Philosophers don't "vacate the field". Many, maybe even most ethics texts are directly applicable to one's life. It comes with the territory of a field based around asking "What ought one do?".

They do tend to enjoy less market success than the less rigorous slop, but that's a symptom of a much broader problem in the world: Someone dedicated to doing something well is at a disadvantage versus someone dedicated to winning. It's the whole "anyone who is capable of getting themselves made President should on no account be allowed to do the job" Douglas Adams quote, it's why it's still not the year of Linux desktop despite having offered the superior OS for years, it's why IKEA has practically killed the market for quality furniture, and it's why damn near every corporation you can name is lead by some ghoulish psychopath. In most competitions, you can simply get a lot more mileage out of optimizing for the competition than you can squeeze out of the underlying skill. So the dude optimizing for selling books is going to knock the socks off the one trying to rigorously convey a robust ethical framework.
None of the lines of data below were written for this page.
(* ===== verification/Refinement.v ===== *)
(** * The overlay implements the contract of the state database

    [refines own base r b w d A]: database [d] of world [w] shows exactly the abstract
    state [A]; its chain of layers is [own] (the layers it may still revert or write)
    followed by [base] (layers it shares with other databases), over the root [r] that
    serves block [b].  Every call of the interface preserves the relation, returns the
    result the contract gives, and stays confined to [own] and to fresh layers. *)
From S2P Require Import Prelude BigInt Geth World OverlayState Fetch StateSpec OverlayStateDB.
From S2P Require Import VmStateDB.

(** ** The refinement relation *)

Section relation.
Context `{Geth} `{!Upstream}.
Variable answer : BatchElem → option RpcValue.

(** The logs of a transaction along a chain, the outer layers first. *)
Definition chain_logs (w : World) (ls : list loc) (h : Hash) : list Log :=
  foldr (λ l logs, logs ++ default [] ((w_states w !! l) ≫= (λ st, txLogs st !! h))) [] ls.

(** The receipt of the nearest layer that has one; the root's are not looked at. *)
Fixpoint find_receipt (w : World) (ls : list loc) (h : Hash) : option loc :=
  match ls with
  | [] | [_] => None
  | l :: ls =>
      match (w_states w !! l) ≫= (λ st, receipts st !! h) with
      | Some r => Some r
      | None => find_receipt w ls h
      end
  end.

Definition shows_receipt (w : World) (p : option loc) (o : option Receipt) : Prop :=
  match p with
  | Some l => ∃ rc, w_receipts w !! l = Some rc ∧ o = Some (plain rc)
  | None => o = None
  end.

Definition dead_in (w : World) (s : loc) (a : Address) : bool :=
  bool_decide (pad w s !! calcKey SUICIDE_KEY a = Some [x01]).

(** A key some operation of the database writes. *)
Definition wf_key (k : bytes) : Prop :=
  (∃ a act key, k = scratchpadKey a act key) ∨ ∃ a, k = calcKey SUICIDE_KEY a.

Definition wf_pad (m : gmap bytes bytes) : Prop := ∀ k, is_Some (m !! k) → wf_key k.

(** The chain [ls], headed by layer [s], shows the frame [F]. *)
Record shows (b : Z) (w : World) (s : loc) (ls : list loc) (F : Frame) : Prop := {
  sh_obs a act key : observe answer b w ls a act key = f_obs F a act key;
  sh_dead a : dead_in w s a = f_dead F a;
  sh_logs h : chain_logs w ls h = f_logs F h;
  sh_receipts h : shows_receipt w (find_receipt w ls h) (f_receipts F h);
  sh_tx : currentTxHash <$> w_states w !! s = Some (f_tx F)
}.

(** The layers above the base show the current frame and the saved ones, and a layer's
    depth is the identifier of the snapshot that created it. *)
Fixpoint tower (b : Z) (w : World) (own base : list loc) (depth : Z) (F : Frame)
    (saved : list (Z * Frame)) : Prop :=
  match own with
  | [] => False
  | s :: own =>
      shows b w s (s :: own ++ base) F ∧ deriveCnt <$> w_states w !! s = Some depth ∧
      match saved, own with
      | [], [] => 0 ≤ depth < 2 ^ 63
      | (id, F') :: saved, _ :: _ => id = depth ∧ depth < 2 ^ 63 ∧ tower b w own base (depth - 1) F' saved
      | _, _ => False
      end
  end.
(** Putting a database on a fresh layer over its root, after the root was refreshed. *)
Lemma init_true_step d db s ls r b clear w st p bz :
  overlay w s ls r b → fresh_world w → w_dbs w !! d = Some db → state db = Some s →
  stateBN db = Some p → w_u64 w !! p = Some bz → tracked w r → (N ≤ w_calls w)%nat →
  w_states w !! r = Some st → 0 ≤ deriveCnt st → deriveCnt st + 1 < 2 ^ 63 →
  ∃ w', InitState d true clear w = (Ok tt, w') ∧
    refines answer [w_next w] [r] r b w' d
      (with_refund (refundGas db) (start_abs
        (mkFrame (remote_at answer b) (λ _, false) (chain_logs w [r]) (λ _, None) (currentTxHash st))
        (deriveCnt st + 1))) ∧
    clean answer b w' r ∧ tracked w' r ∧ repinned r d db w w'.
Proof.
  intros Hov Hf Hdb Hs Hbn Hu64 Ht Hn Hst H0' Hd. pose proof Hov as (_ & _ & Hready).
  destruct (init_true_run d db s ls r b clear w p bz st Hov Hdb Hs Hbn Hu64 Ht Hn Hst)
    as (w2 & w3 & st2 & Hro & Hcl & Htr & Hst2 & Hrun & Hinit & Hdb4).
  set (w1 := with_dbs (alter (set_state (Some r)) d) w) in *. set (n := w_next w2) in *.
  set (w4 := with_dbs (alter (set_state (Some n)) d) w3) in *.
  destruct (root_only_kept r w1 w2 st Hro Hst) as (st2' & E & Hdc & Hlg & Htx & Hpa & Hbn2).
  rewrite Hst2 in E. injection E as <-.
  destruct (Derive_run r "reset and protect underlying" w2 st2 Hst2) as
    (st' & w3' & Hrun' & _ & Hnx & Hdbs & _ & Hu & Hbg & _ & _ & _ & _ & _ & _ & _ & Hcalls).
  rewrite Hrun in Hrun'. injection Hrun' as <-.
  assert (fresh_world w2) as Hf2 by (eapply root_only_fresh; [exact Hro|eauto|by apply fresh_alter_db]).
  pose proof (fw_states _ Hf2 r (mk_is_Some _ _ Hst2)) as Hlt.
  assert (layered w2 w4 r n d (set_state (Some n) db)) as Hly.
  { eapply (derive_layered _ w2 w3 w4); [done|exact Hrun|done|done|done|simpl; lia|done|done|].
    intros d'. simpl. rewrite Hnx, lookup_alter_is_Some, Hdbs. intros Hd'%Hf2. lia. }
  assert (overlay w2 r [r] r b) as Hov2.
  { pose proof (root_only_ready _ _ _ _ Hro Hready) as Hr2.
    split; [|by split]. eapply chain_root; [done|]. destruct Hr2 as (? & ? & ? & ? & _). congruence. }
  assert (agrees answer b r (.∈ [r]) w2 w4) as Hag.
  { eapply layered_agrees; [exact Hly| |done]. by intros l ->%list_elem_of_singleton. }
  assert (n = w_next w) as Hnw by apply (ro_next _ _ _ Hro).
  exists w4. rewrite <-Hnw. split; [exact Hinit|]. split; [|split; [|split]].
  - rewrite <-Hdc. apply (layered_refines answer b r w2 w4 r n d (set_state (Some n) db) [r]
      (mkFrame (remote_at answer b) (dead_in w2 r) (chain_logs w [r]) (λ _, None) (currentTxHash st)) st2
      Hly Hf2 Hov2); [|done|lia|lia|by intros l ->%list_elem_of_singleton].
    split; simpl; try done; [intros; by apply clean_observe| |by rewrite Hst2, <-Htx].
    intros h. by rewrite Hst2, Hst; simpl; rewrite Hlg.
  - by eapply clean_agrees.
  - by eapply tracked_agrees.
  - split; [by rewrite <-Hnw| | | |simpl; rewrite Hcalls; apply (ro_calls _ _ _ Hro)].
    + simpl. rewrite Hu. apply (ro_u64 _ _ _ Hro).
    + simpl. rewrite Hbg. apply (ro_bigs _ _ _ Hro).
    + rewrite (ly_others _ _ _ _ _ _ Hly) by lia. rewrite Hst2, Hst. simpl. congruence.
Qed.
End reset.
If you can fix that basic flaw in society, I think we should probably start with the more pressing matters than who's selling more self-help books.

To me that sounds like philosophers not being willing to lower themselves to meet people where they are.

There are plenty of professionals who don't let arbitrary standards of rigor get in the way of communicating with people. For medicine, there's an entire subspecialty of public health professionals who specialize in crafting communication for broad audiences. They don't target only the people who are capable of processing communications of a certain rigor, and they don't retire their specialty because advertisers will always have the upper hand.

Not to mention that many fields are taught as school subjects, so they have to be presented to literal children. Of course the school curricula of history, literature, and science are taught with naivete and lacunae that would be travesties if judged by professional standards, but historians aren't calling for teachers to stop teaching a dumbed down version history to children. They accept the necessity of it and debate how best to do it.